Transfer Learning to the Long-Term Memory – comes from the Free Guide – ‘Are you frustrated by training that creates short term interest but not long term change? ‘.
One of the key challenges when it comes to learning is getting the information to transfer to the long-term memory. Without this transfer, the learning is simply forgotten.
Transferring the information requires the Learner to ‘encode’ it. Encoding involves the Learner translating the information into a form that can be processed mentally. This is similar to librarians classifying books in order to be able to find them again.
We use a Christmas tree as a metaphor for encoding.

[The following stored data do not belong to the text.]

Lemma with_caches_spec `{!CompilerLaw} c os j keep ch s :
  keys_apart → sources_once → used j → caches_ok c →
  awp (with_caches version compile_ptx load_module load_function sip c os j keep ch) (λ _ s' es,
    ∃ c' r, caches_ok c' ∧ s' = (keep c', s.2) ∧ compile_effects j ch r es ∧
      erase r = fresh_compile (current_generation s.2) j) s.
Proof.
  intros Hk Hs Hj Hc. unfold with_caches. awp_steps.
  pose proof (handle_compile_spec os (current_generation s.2) j c Hk Hs Hj Hc) as Hspec. unfold awp in Hspec.
  destruct (handle_compile _ _ _ _ _ _ _ _ c) as [[r c'] es]. destruct Hspec as (Hc' & Hes & Hr).
  awp_steps. exists c', r. split_and!; [done|done| |done]. by exists es.
Qed.

Lemma exec_get {S E A} (k : S → act S E A) s : exec (get ≫= k) s = exec (k s) s.
Proof. unfold exec, mbind, act_bind, get. by destruct (k s s) as [[? ?] ?]. Qed.

Lemma compile_reply `{!CompilerLaw} os j ch c i g keep :
  keys_apart → sources_once → used j → caches_ok c →
  ∃ r, compile_effects j ch r
      (exec (with_caches version compile_ptx load_module load_function sip c os j keep ch) (i, g)).2 ∧
    erase r = fresh_compile (current_generation g) j.
Proof.
  intros Hk Hs Hj Hc. pose proof (with_caches_spec c os j keep ch (i, g) Hk Hs Hj Hc) as Hw.
  apply awp_exec in Hw. destruct (exec _ _) as [s' es]. destruct Hw as (c' & r & _ & _ & ? & ?). by exists r.
Qed.

Lemma handle_launch_quiet {S} k args cfg ch (s : S * Gpu) :
  awp (handle_launch answer k args cfg ch) (λ _ s' _, s'.1 = s.1) s.
Proof.
  unfold handle_launch, get_gpu. awp_steps. destruct (_ =? _)%Z; [|by awp_steps].
  eapply awp_mono, kernel_request_quiet. cbn. tauto.
Qed.

Lemma event_preserves `{!CompilerLaw} e s :
  keys_apart → sources_once → event_ok e → inner_ok s.1 → inner_ok (exec (nevent e) s).1.1.
Proof.
  intros Hk Hs He Hi. assert (Hw : awp (nevent e) (λ _ s' _, inner_ok s'.1) s).
  2:{ apply awp_exec in Hw. by destruct (exec _ s). }
  destruct e as [os m|os j ch|d|g]; cbn [nvrtc_event event_ok] in *.
  - unfold nvrtc_handle. awp_steps. destruct s as [[c|] g]; cbn [fst] in *; [|done].
    + destruct m as [j ch|j ch|k args cfg ch].
      * eapply awp_mono, with_caches_spec; [|done..]. by intros _ s' es (c' & r & ? & -> & _).
      * by awp_steps.
      * apply awp_lift. eapply awp_mono, handle_launch_quiet. intros _ s' es ->. done.
  - unfold blocking_task. awp_steps. destruct s as [[c|] g]; cbn [fst] in *; [|done].
    eapply awp_mono; [|apply with_caches_spec; try done].
    + intros _ s' es (c' & r & Hc' & -> & _). cbn. split; [apply Hi|apply Hc'].
    + split; [|apply Hi]. intros j' m _. cbn. by rewrite lookup_empty.
  - awp_steps. destruct s as [[[m [d'|]]|] g]; cbn in *; try done. split; [apply Hi|]. by intros d1 [= <-].
  - by awp_steps.
Qed.
(** ** Theorems *)

(** A PTX image ends in a NUL, and is the source when that already does. *)
Lemma ptx_image_terminated src :
  last (ptx_image src) = Some 0%Z ∧ (ptx_image src = src ∨ ptx_image src = src ++ [0%Z]).
Proof.
  unfold ptx_image. destruct (last src) as [x|] eqn:Hl.
  - destruct (Z.eqb_spec x 0) as [->|]; [by split; [|left]|]. split; [apply last_snoc|by right].
  - apply last_None in Hl as ->. split; [done|by right].
Qed.

Section proofs.
Context (loadable : string → bool) (lib_answer : nat → ObjCall → result Z string) (bind_to_thread : Bind).
Abbreviation mact := (act (ModuleCtx * Gpu) ModuleEff).
Abbreviation mhandle := (module_handle loadable lib_answer bind_to_thread).
Abbreviation mrun := (module_run loadable lib_answer bind_to_thread).

(** The live objects are the modules in the table, each under one handle; handles
    are below the next one. *)
Record module_inv (c : ModuleCtx) : Prop := {
  inv_live : ∃ L, lib_ok (mlib c) L ∧ ∀ o, o ∈ L ↔ ∃ id m, modules c !! id = Some m ∧ cu_module m = o;
  inv_one : ∀ id1 id2 m1 m2, modules c !! id1 = Some m1 → modules c !! id2 = Some m2 → cu_module m1 = cu_module m2 → id1 = id2;
  inv_fresh : ∀ id, is_Some (modules c !! id) → (1 ≤ id < next_module_id c)%Z;
  inv_next : (1 ≤ next_module_id c)%Z;
}.

(** What an operation does to the table: handles are not reused. *)
Definition grows (c c' : ModuleCtx) : Prop :=
  module_inv c' ∧ (next_module_id c ≤ next_module_id c' ≤ next_module_id c + 1)%Z ∧
  ∀ id, (id < next_module_id c)%Z → modules c !! id = None → modules c' !! id = None.

Lemma grows_refl c : module_inv c → grows c c.
Proof. intros H. split; [done|]. split; [lia|done]. Qed.
Definition record_alloc_ok (g : GpuProbeState) : GpuProbeState :=
  {| allocations_total := sat_add 64 (allocations_total g) 1; oom_total := oom_total g;
     max_generation_observed := max_generation_observed g; kernels_in_flight := kernels_in_flight g;
     kernels_total := kernels_total g; vram_free_bytes := vram_free_bytes g; vram_total_bytes := vram_total_bytes g |}.
Definition record_alloc_oom (g : GpuProbeState) : GpuProbeState :=
  {| allocations_total := allocations_total g; oom_total := sat_add 64 (oom_total g) 1;
     max_generation_observed := max_generation_observed g; kernels_in_flight := kernels_in_flight g;
     kernels_total := kernels_total g; vram_free_bytes := vram_free_bytes g; vram_total_bytes := vram_total_bytes g |}.
Definition record_generation (gen : Z) (g : GpuProbeState) : GpuProbeState :=
  if (max_generation_observed g <? gen)%Z
  then {| allocations_total := allocations_total g; oom_total := oom_total g; max_generation_observed := gen;
          kernels_in_flight := kernels_in_flight g; kernels_total := kernels_total g;
          vram_free_bytes := vram_free_bytes g; vram_total_bytes := vram_total_bytes g |}
  else g.
Definition kernel_enter (g : GpuProbeState) : GpuProbeState :=
  {| allocations_total := allocations_total g; oom_total := oom_total g;
     max_generation_observed := max_generation_observed g;
     kernels_in_flight := sat_add 32 (kernels_in_flight g) 1; kernels_total := sat_add 64 (kernels_total g) 1;
     vram_free_bytes := vram_free_bytes g; vram_total_bytes := vram_total_bytes g |}.
Definition kernel_exit (g : GpuProbeState) : GpuProbeState :=
  {| allocations_total := allocations_total g; oom_total := oom_total g;
     max_generation_observed := max_generation_observed g;
     kernels_in_flight := sat_sub (kernels_in_flight g) 1; kernels_total := kernels_total g;
     vram_free_bytes := vram_free_bytes g; vram_total_bytes := vram_total_bytes g |}.
Definition record_vram (free total : Z) (g : GpuProbeState) : GpuProbeState :=
  {| allocations_total := allocations_total g; oom_total := oom_total g;
     max_generation_observed := max_generation_observed g; kernels_in_flight := kernels_in_flight g;
     kernels_total := kernels_total g; vram_free_bytes := free; vram_total_bytes := total |}.
(* ===== verification/Cub.v ===== *)
(** * The CUB actor

    Models the rest of [crates/atomr-accel-cub/src]: [lib.rs] (messages, actor,
    cache of handles), [dispatch.rs] (compile or fetch, launch, configurations) and
    the request modules.  A request is checked and then driven by a task that asks
    the NVRTC actor ([Nvrtc.v]) for kernels and launches and awaits each answer;
    tasks run concurrently and share the cache.

    Parameters are the length of a buffer, the allocator, and which handles the
    NVRTC actor answers for a job. *)

From stdpp Require Import pretty.
From S2P Require Import Prelude Actor Errors Dtype CudaDtype DeviceState Envelope Nvrtc CubSource.

(** ** Configurations *)

Definition detect_sm_arch (major minor : option Z) : SmArch :=
  match default 8%Z major, default 0%Z minor with
  | 8, 0 => Sm80 | 8, 6 => Sm86 | 8, 9 => Sm89 | 9, 0 => Sm90
  | 10, _ => Sm100 | 12, _ => Sm120 | _, _ => Sm80
  end%Z.

(** The directories the build script found. *)
Record Includes := { cub_include : option string; cuda_include : option string; cccl_include : option string }.

Definition nvrtc_opts_for_cub (inc : Includes) (a : SmArch) : NvrtcOpts :=
  let opts := with_cpp_std Cpp17 (for_arch a) in
  let opts := match cub_include inc with Some p => with_include_path p opts | None => opts end in
  let opts := with_include_path (default "/usr/local/cuda/include" (cuda_include inc)) opts in
  match cccl_include inc with Some p => with_include_path p opts | None => opts end.

Definition grid_blocks (n : nat) : Z := Z.max ((Z.of_nat n + (TILE_ELEMENTS - 1)) / TILE_ELEMENTS) 1 mod 2 ^ 32.
Definition launch_config_for (n : nat) : LaunchConfig :=
  {| grid_dim := (grid_blocks n, 1, 1)%Z; block_dim := (BLOCK_THREADS, 1, 1)%Z; shared_mem_bytes := 0 |}.
Definition launch_config_single_block : LaunchConfig :=
  {| grid_dim := (1, 1, 1)%Z; block_dim := (BLOCK_THREADS, 1, 1)%Z; shared_mem_bytes := 0 |}.

(** ** Requests *)

Record ReduceRequest := { rd_type : Elem; rd_op : ReductionOp; rd_input : GpuRef; rd_output : GpuRef; rd_init : option Z; rd_reply : nat }.
Record ScanRequest := { sc_type : Elem; sc_kind : ScanKind; sc_input : GpuRef; sc_output : GpuRef; sc_init : option Z; sc_reply : nat }.
Record SortRequest := {
  so_key : Elem; so_value : Elem; so_direction : SortDirection; so_keys_in : GpuRef; so_keys_out : GpuRef;
  so_values_in : option GpuRef; so_values_out : option GpuRef; so_reply : nat;
}.
Record HistogramRequest := {
  hi_type : Elem; hi_input : GpuRef; hi_bins : GpuRef; hi_num_bins : Z; hi_lower : Z; hi_upper : Z; hi_reply : nat;
}.
Record SelectRequest := {
  se_type : Elem; se_mode : SelectMode; se_input : GpuRef; se_output : GpuRef; se_num_selected : GpuRef;
  se_flags : option GpuRef; se_reply : nat;
}.
Record PartitionRequest := {
  pa_type : Elem; pa_input : GpuRef; pa_output : GpuRef; pa_flags : GpuRef; pa_num_selected : GpuRef; pa_reply : nat;
}.
Record SegmentedReduceRequest := {
  sg_type : Elem; sg_op : ReductionOp; sg_input : GpuRef; sg_output : GpuRef; sg_begin : GpuRef; sg_end : GpuRef;
  sg_segments : Z; sg_reply : nat;
}.

Inductive CubMsg : Type :=
  | Reduce (r : ReduceRequest) | Scan (r : ScanRequest) | Sort (r : SortRequest) | Histogram (r : HistogramRequest)
  | Select (r : SelectRequest) | Partition (r : PartitionRequest) | SegmentedReduce (r : SegmentedReduceRequest).
(** The two launches of [run_reduce], with the writes of each in some order. *)
Definition reduce_runs (op : ReductionOp) (d : DType) (data out out' : list (int d)) : Prop :=
  let n := length data in
  let grid := grid_blocks_for block items n in
  ∃ partials partials', length partials = grid ∧
    stored (on_grid grid (reduce_main block items (functor op) (identity op d) data n)) partials partials' ∧
    stored (on_grid 1 (λ _, reduce_finalize block items (functor op) (identity op d) partials' grid)) out out'.


(** What any identity that is not neutral costs: a value that absorbs every element is
    the result as soon as the second launch pads. *)
Lemma foldl_absorbs {T} (op : T → T → T) e x l : Assoc (=) op → Comm (=) op → Forall (λ y, op e y = e) (x :: l) → e ∈ x :: l →
  foldl op x l = e.
Proof.
  intros Ha Hc. revert x. induction l as [|y l IH]; intros x Hall Hin; cbn.
  - by apply list_elem_of_singleton in Hin.
  - apply Forall_cons in Hall as [Hx Hall]. pose proof Hall as [Hy Hl]%Forall_cons. apply IH.
    + constructor; [|done]. by rewrite (assoc_L op), Hx.
    + apply elem_of_cons in Hin as [<-|Hin]; [rewrite Hy; by left|].
      apply elem_of_cons in Hin as [<-|Hin]; [|by right]. rewrite (comm_L op), Hx. by left.
Qed.

Lemma finalize_absorbs {T} (op : T → T → T) e partials out out' :
  Assoc (=) op → Comm (=) op → (∀ y, op e y = e) → length partials < TILE → 0 < length out →
  stored (on_grid 1 (λ _, reduce_finalize block items op e partials (length partials))) out out' → out' !! 0 = Some e.
Proof.
  intros Ha Hc He Hp Hout Hs. pose proof (load_perm block items e partials 0) as Hload.
  rewrite nth_seq, drop_0, take_ge, Nat.sub_0_r in Hload by lia.
  destruct (TILE - length partials) as [|k] eqn:Hk; [lia|].
  destruct (mjoin (load block items e partials (length partials) 0)) as [|x l] eqn:Hl.
  { apply Permutation_nil_l, symmetry, app_eq_nil in Hload as [_ ?]. done. }
  assert (Hr : reduce_finalize block items op e partials (length partials) = [(0, e)]).
  { unfold reduce_finalize. erewrite block_reduce_ok by done. do 2 f_equal. apply foldl_absorbs; [done|done|by apply Forall_true|].
    rewrite Hload. apply elem_of_app. right. by left. }
  eapply stored_at; [exact Hs| | |done]; unfold on_grid; cbn; rewrite app_nil_r, Hr; [apply NoDup_singleton|by left].
Qed.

Imagine taking down a box of baubles from the loft. They’re shiny, clinking together and very exciting. This is like the new information we receive when we are learning. The Christmas tree represents existing knowledge of which new learning can be ‘hung upon’. The task of moving the learning from the short-term memory to the long-term memory is similar to finding a place to hang the bauble. Once it is hung, it stops being ‘just’ a shiny bauble, and becomes useful because it has a ‘home’. The baubles that are unused and put back in the loft are similar to the information that we liked, but we just couldn’t use because it didn’t fit on our mental Christmas tree.
In order for the Learner to transfer their learning to the long-term memory, they must identify their Individual Learning Objective. This is why we must keep returning to the following question throughout the learning: ‘How would you use this back at the office?’.